Please repeat the lines below, exactly and only, from the one that holds "Some (TextContent s)" through the one that holds "Definition nestedFirst (fields".
════════════════════
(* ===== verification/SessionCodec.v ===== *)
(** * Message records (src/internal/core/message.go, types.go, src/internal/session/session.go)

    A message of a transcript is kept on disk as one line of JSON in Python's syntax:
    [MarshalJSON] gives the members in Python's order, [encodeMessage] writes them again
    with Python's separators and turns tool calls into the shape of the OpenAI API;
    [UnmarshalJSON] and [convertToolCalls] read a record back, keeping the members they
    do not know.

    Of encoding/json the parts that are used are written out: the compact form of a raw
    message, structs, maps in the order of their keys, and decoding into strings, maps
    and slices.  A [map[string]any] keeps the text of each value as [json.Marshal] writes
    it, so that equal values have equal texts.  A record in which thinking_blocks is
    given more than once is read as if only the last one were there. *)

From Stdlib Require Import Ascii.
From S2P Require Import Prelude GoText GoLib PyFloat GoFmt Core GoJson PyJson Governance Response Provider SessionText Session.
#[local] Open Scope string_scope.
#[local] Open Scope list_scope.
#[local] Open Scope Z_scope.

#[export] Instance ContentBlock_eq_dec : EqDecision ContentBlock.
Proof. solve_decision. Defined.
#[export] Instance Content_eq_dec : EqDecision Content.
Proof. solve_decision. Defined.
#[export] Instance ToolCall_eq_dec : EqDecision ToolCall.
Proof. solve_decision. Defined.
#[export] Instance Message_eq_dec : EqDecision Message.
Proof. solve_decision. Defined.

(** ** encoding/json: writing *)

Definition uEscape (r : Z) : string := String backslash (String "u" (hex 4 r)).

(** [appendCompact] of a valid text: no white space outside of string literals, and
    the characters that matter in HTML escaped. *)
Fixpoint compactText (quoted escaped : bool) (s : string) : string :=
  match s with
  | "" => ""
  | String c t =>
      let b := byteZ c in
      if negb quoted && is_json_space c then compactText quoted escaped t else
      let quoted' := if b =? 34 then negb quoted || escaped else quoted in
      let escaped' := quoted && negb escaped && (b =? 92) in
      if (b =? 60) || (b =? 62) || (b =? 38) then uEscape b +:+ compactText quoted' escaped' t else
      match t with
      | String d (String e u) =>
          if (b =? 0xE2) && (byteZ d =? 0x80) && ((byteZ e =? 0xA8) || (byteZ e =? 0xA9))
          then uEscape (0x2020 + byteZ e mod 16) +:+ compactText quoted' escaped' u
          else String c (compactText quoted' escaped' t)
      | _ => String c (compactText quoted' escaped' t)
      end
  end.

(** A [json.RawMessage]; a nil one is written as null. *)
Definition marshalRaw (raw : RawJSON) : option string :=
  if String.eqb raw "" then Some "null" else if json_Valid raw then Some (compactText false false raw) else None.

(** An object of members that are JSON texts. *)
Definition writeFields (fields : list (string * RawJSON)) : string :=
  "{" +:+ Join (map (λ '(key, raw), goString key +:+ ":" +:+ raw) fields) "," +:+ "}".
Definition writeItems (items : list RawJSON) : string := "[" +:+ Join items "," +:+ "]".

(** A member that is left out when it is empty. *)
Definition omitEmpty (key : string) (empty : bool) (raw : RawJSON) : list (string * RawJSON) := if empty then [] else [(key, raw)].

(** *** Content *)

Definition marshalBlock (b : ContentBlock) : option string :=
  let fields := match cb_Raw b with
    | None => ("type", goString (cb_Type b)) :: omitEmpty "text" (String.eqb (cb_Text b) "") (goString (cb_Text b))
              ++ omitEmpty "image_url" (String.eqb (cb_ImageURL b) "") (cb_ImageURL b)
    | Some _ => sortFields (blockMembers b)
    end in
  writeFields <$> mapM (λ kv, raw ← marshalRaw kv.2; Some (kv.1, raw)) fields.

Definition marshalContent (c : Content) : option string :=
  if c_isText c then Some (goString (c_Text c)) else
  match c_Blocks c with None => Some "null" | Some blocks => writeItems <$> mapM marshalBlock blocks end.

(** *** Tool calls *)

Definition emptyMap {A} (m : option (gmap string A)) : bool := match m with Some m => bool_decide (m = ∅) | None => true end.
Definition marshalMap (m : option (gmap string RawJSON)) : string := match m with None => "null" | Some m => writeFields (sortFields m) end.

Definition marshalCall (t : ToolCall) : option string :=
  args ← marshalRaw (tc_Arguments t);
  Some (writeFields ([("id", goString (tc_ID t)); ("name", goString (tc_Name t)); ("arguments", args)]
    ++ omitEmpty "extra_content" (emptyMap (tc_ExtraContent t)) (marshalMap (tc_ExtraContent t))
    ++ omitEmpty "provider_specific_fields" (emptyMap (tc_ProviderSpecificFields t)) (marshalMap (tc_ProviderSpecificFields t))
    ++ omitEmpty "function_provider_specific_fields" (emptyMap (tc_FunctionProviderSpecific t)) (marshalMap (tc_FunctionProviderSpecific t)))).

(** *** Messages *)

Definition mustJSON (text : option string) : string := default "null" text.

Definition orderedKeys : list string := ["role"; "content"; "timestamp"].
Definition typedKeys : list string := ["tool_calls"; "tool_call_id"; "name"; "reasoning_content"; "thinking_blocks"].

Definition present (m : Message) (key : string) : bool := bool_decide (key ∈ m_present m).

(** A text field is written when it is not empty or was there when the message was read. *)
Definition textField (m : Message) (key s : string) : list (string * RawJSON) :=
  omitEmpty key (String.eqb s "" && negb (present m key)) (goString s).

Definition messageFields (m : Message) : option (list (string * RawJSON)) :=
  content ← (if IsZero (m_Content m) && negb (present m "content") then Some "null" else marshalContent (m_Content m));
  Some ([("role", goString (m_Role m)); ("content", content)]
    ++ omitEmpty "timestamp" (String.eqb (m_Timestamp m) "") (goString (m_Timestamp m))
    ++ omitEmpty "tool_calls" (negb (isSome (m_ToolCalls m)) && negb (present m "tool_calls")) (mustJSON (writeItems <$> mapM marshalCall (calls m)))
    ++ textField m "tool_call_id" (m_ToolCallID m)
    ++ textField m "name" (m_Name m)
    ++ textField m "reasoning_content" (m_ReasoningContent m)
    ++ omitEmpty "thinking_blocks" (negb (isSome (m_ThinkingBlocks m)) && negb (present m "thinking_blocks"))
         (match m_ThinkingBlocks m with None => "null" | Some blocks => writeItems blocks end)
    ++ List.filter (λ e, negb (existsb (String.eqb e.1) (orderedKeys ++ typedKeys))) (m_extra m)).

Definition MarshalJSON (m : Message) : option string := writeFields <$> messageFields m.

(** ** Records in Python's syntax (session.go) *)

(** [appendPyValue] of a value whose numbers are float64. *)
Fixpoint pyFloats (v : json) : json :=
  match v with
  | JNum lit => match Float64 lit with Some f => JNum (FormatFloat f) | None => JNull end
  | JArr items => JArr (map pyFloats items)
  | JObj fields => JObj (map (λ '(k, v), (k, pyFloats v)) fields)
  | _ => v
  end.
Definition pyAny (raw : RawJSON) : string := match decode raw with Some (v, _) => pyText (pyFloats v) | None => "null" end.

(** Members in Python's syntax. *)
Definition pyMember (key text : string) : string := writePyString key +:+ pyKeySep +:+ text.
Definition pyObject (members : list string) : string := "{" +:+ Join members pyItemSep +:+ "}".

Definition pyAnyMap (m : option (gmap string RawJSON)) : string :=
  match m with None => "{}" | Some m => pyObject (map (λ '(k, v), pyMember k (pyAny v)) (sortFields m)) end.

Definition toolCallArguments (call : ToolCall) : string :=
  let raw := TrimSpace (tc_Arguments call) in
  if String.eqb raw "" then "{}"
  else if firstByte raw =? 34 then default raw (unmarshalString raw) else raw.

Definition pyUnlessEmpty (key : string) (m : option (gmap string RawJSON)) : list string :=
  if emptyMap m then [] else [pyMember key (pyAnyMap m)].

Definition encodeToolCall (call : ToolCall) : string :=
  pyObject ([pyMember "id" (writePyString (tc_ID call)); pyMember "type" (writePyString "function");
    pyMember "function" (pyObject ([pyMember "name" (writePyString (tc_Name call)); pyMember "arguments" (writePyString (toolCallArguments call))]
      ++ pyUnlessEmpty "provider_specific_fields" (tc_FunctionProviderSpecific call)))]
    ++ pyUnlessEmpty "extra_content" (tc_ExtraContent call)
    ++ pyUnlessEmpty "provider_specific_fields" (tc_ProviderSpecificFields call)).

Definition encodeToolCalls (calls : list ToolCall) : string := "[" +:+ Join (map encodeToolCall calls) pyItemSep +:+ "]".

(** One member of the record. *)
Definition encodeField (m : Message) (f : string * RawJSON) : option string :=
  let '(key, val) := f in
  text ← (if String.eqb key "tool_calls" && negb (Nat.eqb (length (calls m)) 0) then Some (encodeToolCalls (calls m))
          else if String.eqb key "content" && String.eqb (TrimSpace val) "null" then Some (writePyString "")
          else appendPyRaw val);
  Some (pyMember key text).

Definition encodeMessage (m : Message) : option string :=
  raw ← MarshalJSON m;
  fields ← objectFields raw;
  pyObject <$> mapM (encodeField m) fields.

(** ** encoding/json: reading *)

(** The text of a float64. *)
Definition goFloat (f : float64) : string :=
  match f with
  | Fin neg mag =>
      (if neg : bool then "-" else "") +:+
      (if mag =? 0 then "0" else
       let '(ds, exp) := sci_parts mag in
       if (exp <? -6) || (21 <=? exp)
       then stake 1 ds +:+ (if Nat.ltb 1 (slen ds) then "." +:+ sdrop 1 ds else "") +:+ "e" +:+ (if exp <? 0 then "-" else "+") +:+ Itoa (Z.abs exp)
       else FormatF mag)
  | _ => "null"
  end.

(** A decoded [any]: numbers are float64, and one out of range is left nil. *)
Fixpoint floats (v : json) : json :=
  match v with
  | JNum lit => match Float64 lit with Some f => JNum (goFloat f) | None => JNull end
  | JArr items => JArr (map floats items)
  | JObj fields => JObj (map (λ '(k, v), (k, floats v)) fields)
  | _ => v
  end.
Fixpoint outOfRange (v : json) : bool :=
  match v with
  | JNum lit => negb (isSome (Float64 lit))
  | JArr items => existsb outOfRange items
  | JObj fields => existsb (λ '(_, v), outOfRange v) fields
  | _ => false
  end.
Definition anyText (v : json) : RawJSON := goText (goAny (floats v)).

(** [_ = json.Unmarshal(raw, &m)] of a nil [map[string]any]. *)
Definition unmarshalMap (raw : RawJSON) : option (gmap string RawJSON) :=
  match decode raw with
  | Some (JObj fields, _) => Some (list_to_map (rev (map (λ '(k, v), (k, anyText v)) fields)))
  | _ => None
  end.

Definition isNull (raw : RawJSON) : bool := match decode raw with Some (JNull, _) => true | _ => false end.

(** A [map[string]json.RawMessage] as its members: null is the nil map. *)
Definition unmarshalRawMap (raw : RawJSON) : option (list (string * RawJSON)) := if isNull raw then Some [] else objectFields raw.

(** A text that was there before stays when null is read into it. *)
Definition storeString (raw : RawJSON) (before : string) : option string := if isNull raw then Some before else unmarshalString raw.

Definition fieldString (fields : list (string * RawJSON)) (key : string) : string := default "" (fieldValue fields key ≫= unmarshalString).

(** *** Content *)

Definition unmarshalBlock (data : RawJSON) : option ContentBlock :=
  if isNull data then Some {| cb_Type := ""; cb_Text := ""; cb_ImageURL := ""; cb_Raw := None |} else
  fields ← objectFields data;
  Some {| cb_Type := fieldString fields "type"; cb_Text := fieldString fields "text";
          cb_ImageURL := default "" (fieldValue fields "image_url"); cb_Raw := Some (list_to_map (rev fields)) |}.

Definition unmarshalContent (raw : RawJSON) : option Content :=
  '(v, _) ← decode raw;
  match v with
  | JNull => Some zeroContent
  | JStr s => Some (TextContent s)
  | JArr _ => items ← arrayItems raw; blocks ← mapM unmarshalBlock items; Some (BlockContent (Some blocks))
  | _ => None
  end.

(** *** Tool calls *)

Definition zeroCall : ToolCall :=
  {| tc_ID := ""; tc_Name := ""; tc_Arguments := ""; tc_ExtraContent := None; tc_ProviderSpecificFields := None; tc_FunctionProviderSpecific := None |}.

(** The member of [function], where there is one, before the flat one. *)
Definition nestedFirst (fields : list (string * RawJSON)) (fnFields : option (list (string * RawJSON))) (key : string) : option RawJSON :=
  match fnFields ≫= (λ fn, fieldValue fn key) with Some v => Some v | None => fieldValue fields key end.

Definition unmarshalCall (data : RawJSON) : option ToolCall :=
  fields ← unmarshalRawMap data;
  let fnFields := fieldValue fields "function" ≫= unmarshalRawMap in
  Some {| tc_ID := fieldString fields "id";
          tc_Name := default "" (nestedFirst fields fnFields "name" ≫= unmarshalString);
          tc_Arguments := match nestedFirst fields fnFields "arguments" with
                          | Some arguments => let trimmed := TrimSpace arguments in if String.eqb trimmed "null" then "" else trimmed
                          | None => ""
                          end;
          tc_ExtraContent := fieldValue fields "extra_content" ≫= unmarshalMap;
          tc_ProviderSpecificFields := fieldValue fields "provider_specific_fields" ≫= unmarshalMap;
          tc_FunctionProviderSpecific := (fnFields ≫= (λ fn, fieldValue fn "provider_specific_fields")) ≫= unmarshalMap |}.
════════════════════
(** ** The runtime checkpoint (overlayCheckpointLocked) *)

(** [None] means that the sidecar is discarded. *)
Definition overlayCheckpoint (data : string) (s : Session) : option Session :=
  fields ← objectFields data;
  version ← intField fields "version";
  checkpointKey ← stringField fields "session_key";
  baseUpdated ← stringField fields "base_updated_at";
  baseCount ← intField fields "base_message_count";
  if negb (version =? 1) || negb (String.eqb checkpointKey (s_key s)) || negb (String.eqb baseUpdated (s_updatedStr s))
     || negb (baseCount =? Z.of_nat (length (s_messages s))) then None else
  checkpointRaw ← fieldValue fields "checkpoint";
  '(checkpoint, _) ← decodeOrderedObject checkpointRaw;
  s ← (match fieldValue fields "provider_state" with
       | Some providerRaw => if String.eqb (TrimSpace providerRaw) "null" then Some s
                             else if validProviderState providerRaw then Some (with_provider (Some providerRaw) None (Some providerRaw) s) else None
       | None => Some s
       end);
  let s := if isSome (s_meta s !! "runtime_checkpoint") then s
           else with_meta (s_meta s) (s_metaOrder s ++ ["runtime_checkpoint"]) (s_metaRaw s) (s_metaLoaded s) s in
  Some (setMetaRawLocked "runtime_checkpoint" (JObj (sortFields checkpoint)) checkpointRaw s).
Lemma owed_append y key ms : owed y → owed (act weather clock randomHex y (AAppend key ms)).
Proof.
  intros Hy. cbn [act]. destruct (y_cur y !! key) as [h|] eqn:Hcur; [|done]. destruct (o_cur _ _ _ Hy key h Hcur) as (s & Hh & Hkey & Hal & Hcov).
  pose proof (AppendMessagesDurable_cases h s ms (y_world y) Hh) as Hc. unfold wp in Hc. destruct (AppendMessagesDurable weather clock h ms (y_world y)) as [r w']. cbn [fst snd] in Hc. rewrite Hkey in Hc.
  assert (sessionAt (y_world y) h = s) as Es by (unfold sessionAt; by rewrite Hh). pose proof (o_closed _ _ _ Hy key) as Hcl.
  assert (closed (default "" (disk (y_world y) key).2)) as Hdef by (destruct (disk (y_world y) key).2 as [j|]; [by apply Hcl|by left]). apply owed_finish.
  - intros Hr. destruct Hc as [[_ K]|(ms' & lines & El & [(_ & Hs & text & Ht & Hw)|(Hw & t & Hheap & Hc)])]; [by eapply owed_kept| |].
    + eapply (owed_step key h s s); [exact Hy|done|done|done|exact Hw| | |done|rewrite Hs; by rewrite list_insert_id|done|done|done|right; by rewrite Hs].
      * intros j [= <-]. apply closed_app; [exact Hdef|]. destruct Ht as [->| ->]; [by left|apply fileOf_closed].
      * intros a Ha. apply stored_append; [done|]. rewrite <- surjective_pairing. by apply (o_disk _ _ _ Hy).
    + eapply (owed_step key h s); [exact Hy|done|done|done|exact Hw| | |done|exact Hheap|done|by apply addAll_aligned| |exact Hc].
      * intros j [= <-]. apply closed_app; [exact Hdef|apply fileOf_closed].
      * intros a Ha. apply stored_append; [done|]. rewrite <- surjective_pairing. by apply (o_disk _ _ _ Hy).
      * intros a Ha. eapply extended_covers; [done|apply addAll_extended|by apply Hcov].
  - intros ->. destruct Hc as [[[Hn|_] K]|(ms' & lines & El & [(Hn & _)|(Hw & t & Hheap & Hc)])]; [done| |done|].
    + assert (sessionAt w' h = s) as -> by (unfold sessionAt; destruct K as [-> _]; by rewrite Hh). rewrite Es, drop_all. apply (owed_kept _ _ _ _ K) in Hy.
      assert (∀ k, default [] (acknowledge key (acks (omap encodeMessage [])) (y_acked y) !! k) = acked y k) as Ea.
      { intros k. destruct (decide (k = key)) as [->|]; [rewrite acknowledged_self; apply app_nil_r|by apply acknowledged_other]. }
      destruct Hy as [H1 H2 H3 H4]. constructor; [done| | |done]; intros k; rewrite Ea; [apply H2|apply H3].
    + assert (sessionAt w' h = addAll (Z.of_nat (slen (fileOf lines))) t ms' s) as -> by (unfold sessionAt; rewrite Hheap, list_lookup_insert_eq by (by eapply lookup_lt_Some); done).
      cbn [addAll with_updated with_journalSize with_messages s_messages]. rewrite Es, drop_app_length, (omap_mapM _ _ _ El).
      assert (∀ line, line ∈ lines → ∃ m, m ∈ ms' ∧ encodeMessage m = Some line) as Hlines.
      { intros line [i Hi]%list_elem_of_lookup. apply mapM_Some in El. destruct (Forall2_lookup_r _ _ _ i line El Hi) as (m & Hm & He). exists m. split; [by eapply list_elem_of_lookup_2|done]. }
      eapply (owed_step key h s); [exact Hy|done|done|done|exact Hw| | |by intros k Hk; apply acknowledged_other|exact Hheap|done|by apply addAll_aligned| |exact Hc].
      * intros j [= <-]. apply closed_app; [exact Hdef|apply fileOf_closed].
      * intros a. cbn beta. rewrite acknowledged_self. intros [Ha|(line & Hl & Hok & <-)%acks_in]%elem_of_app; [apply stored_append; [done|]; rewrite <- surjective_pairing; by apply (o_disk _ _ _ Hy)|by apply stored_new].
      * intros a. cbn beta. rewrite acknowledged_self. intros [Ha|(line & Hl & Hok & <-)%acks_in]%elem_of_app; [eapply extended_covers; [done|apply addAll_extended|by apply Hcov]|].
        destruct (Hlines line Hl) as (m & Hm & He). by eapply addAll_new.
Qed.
════════════════════
**Task result**
  | JStr s => Some (TextContent s)
  | JArr _ => items ← arrayItems raw; blocks ← mapM unmarshalBlock items; Some (BlockContent (Some blocks))
  | _ => None
  end.

(** *** Tool calls *)

Definition zeroCall : ToolCall :=
  {| tc_ID := ""; tc_Name := ""; tc_Arguments := ""; tc_ExtraContent := None; tc_ProviderSpecificFields := None; tc_FunctionProviderSpecific := None |}.

(** The member of [function], where there is one, before the flat one. *)
Definition nestedFirst (fields : list (string * RawJSON)) (fnFields : option (list (string * RawJSON))) (key : string) : option RawJSON :=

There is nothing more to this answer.